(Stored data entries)
_____

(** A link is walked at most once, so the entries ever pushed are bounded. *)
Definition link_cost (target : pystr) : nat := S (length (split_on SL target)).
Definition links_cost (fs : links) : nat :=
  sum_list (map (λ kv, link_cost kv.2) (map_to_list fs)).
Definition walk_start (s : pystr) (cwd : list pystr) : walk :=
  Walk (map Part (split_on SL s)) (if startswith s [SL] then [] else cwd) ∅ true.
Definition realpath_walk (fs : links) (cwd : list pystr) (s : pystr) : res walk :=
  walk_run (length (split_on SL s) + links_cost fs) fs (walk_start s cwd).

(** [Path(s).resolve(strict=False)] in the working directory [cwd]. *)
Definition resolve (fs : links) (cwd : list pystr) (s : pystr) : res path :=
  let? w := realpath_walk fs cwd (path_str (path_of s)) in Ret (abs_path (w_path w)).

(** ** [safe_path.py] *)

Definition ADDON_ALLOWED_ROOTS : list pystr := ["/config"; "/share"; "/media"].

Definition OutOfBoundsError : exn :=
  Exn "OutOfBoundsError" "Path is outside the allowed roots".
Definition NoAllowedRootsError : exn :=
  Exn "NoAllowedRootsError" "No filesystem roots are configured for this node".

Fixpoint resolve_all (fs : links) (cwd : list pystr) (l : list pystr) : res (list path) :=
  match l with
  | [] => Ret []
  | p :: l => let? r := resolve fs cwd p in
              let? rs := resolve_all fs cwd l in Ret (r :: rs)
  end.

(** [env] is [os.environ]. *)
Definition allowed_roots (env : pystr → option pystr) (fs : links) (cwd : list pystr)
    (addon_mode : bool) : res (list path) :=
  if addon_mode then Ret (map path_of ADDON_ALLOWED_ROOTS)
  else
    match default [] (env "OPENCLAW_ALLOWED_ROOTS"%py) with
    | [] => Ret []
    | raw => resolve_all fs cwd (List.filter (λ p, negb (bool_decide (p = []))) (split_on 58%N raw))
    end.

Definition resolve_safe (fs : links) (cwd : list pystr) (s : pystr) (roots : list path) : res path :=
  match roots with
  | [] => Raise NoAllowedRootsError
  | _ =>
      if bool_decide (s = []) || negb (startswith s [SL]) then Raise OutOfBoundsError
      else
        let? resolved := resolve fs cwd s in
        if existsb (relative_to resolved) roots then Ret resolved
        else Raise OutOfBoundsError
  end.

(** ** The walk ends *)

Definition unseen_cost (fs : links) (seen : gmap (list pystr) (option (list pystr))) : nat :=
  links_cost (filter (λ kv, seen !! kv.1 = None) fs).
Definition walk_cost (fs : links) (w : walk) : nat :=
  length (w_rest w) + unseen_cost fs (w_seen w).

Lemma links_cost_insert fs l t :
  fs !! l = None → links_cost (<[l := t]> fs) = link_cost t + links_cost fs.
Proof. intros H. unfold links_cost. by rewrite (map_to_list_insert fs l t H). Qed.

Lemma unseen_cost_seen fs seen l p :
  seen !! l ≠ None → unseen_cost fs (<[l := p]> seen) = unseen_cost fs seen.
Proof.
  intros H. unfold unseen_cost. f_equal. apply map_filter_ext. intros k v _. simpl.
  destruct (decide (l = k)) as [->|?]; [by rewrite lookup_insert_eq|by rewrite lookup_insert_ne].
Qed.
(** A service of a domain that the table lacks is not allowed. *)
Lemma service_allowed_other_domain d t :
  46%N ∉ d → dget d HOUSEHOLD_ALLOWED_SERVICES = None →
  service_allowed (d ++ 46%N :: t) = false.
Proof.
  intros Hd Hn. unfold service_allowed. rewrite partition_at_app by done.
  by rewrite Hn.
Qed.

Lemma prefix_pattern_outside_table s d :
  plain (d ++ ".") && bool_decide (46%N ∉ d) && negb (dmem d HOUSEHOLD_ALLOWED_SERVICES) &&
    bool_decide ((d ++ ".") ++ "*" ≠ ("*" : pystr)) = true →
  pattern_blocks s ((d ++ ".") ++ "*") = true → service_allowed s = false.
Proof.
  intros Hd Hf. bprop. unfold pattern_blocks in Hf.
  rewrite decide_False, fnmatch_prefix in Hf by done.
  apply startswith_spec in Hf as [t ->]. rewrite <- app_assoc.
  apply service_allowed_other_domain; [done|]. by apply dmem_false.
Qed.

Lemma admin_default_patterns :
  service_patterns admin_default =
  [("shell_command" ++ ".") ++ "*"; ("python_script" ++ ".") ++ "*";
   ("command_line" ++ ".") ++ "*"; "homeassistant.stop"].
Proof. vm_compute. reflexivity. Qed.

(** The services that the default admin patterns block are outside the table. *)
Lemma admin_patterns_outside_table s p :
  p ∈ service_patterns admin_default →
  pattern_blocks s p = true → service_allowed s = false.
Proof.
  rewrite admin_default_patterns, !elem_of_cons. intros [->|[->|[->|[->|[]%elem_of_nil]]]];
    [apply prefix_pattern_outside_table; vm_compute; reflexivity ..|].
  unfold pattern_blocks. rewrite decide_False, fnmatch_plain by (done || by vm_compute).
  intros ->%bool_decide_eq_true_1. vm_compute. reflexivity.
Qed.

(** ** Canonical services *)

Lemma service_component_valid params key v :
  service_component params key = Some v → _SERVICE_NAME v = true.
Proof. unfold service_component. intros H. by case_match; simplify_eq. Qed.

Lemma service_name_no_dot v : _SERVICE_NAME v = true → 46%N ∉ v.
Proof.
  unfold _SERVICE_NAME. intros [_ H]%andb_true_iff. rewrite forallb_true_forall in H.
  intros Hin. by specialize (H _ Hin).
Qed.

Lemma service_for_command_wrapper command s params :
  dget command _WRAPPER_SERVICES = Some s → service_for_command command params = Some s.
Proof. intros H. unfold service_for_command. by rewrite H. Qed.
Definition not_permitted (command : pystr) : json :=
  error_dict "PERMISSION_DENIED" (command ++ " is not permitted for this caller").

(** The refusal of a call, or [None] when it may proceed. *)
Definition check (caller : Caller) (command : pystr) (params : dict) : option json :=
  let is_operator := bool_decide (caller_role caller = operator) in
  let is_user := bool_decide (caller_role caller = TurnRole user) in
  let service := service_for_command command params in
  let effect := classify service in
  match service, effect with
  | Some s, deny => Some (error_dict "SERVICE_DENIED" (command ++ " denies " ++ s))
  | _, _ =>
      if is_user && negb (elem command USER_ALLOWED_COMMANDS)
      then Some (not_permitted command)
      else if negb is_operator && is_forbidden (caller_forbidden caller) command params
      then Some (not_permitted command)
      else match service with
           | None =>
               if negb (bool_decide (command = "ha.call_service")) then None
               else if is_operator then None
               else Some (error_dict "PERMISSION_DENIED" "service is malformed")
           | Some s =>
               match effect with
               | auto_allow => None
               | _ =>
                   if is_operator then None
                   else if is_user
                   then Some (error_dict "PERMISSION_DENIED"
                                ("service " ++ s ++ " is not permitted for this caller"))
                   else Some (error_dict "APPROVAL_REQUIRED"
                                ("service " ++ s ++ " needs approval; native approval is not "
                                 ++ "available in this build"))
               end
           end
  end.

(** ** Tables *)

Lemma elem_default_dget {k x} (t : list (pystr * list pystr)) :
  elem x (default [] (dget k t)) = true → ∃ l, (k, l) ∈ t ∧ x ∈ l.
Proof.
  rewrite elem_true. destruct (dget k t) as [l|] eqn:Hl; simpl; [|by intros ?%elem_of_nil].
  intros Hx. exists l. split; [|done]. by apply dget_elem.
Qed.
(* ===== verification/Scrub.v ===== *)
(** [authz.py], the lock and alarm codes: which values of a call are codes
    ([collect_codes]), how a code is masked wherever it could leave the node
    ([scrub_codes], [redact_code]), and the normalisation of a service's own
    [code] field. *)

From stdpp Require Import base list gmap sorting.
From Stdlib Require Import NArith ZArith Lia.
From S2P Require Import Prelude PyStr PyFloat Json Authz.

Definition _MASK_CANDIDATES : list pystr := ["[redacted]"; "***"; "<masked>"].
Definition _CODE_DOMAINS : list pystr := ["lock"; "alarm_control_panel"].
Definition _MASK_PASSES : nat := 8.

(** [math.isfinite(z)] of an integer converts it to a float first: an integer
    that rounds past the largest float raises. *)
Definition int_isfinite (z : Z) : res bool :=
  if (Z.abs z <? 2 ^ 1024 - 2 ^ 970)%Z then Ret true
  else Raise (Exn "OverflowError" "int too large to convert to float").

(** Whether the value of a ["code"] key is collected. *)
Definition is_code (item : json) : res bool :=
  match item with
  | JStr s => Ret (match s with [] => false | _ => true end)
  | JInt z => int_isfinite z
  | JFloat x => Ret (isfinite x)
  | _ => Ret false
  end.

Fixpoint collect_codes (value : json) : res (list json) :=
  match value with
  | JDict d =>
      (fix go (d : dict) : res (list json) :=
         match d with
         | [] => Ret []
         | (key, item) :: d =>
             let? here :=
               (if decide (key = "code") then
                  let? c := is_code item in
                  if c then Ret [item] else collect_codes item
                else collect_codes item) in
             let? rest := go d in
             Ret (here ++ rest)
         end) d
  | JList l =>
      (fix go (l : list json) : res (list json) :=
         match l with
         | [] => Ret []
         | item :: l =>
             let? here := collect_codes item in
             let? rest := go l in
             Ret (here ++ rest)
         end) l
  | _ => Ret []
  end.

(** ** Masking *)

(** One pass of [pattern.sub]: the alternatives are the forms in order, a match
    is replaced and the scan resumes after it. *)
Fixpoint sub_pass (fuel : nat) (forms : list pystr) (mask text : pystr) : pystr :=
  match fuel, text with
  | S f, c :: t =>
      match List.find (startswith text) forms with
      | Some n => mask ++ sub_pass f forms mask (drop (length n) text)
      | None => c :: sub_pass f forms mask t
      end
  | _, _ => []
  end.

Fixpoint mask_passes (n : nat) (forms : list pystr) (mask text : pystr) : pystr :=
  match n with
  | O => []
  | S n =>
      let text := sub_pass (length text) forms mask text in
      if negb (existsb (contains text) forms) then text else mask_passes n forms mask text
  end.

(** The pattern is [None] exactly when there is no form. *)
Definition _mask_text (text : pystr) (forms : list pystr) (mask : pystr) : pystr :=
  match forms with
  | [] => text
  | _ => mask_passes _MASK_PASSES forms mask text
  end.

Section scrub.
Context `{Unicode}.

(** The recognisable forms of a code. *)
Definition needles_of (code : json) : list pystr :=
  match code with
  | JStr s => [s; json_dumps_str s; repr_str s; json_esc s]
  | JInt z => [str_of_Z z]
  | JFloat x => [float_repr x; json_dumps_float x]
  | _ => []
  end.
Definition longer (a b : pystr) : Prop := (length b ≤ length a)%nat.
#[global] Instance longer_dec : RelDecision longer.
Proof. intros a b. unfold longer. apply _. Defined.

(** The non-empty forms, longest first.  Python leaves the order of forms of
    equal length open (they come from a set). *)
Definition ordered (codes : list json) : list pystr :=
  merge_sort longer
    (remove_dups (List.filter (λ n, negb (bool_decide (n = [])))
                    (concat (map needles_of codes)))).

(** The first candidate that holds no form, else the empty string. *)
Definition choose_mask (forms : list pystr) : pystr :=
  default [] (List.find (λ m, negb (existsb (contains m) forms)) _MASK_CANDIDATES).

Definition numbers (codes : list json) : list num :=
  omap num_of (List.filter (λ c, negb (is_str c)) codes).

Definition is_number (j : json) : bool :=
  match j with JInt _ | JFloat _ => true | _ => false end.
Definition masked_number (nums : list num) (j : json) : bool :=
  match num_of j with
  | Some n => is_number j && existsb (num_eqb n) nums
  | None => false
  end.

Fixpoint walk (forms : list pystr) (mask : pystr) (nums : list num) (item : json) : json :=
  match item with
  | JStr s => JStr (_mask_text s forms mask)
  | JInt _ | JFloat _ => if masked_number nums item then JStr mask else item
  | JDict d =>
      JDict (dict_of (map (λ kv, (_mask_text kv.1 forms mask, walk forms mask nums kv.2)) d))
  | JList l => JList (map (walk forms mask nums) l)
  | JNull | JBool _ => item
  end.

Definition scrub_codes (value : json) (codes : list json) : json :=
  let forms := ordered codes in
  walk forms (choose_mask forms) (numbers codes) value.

_____

* Assigned task:
An exact, complete copy of the lines above from the one with "else collect_codes item) in" through the one with "match List.find (startswith" is the whole answer.

* Your solution:
                else collect_codes item) in
             let? rest := go d in
             Ret (here ++ rest)
         end) d
  | JList l =>
      (fix go (l : list json) : res (list json) :=
         match l with
         | [] => Ret []
         | item :: l =>
             let? here := collect_codes item in
             let? rest := go l in
             Ret (here ++ rest)
         end) l
  | _ => Ret []
  end.

(** ** Masking *)

(** One pass of [pattern.sub]: the alternatives are the forms in order, a match
    is replaced and the scan resumes after it. *)
Fixpoint sub_pass (fuel : nat) (forms : list pystr) (mask text : pystr) : pystr :=
  match fuel, text with
  | S f, c :: t =>
      match List.find (startswith text) forms with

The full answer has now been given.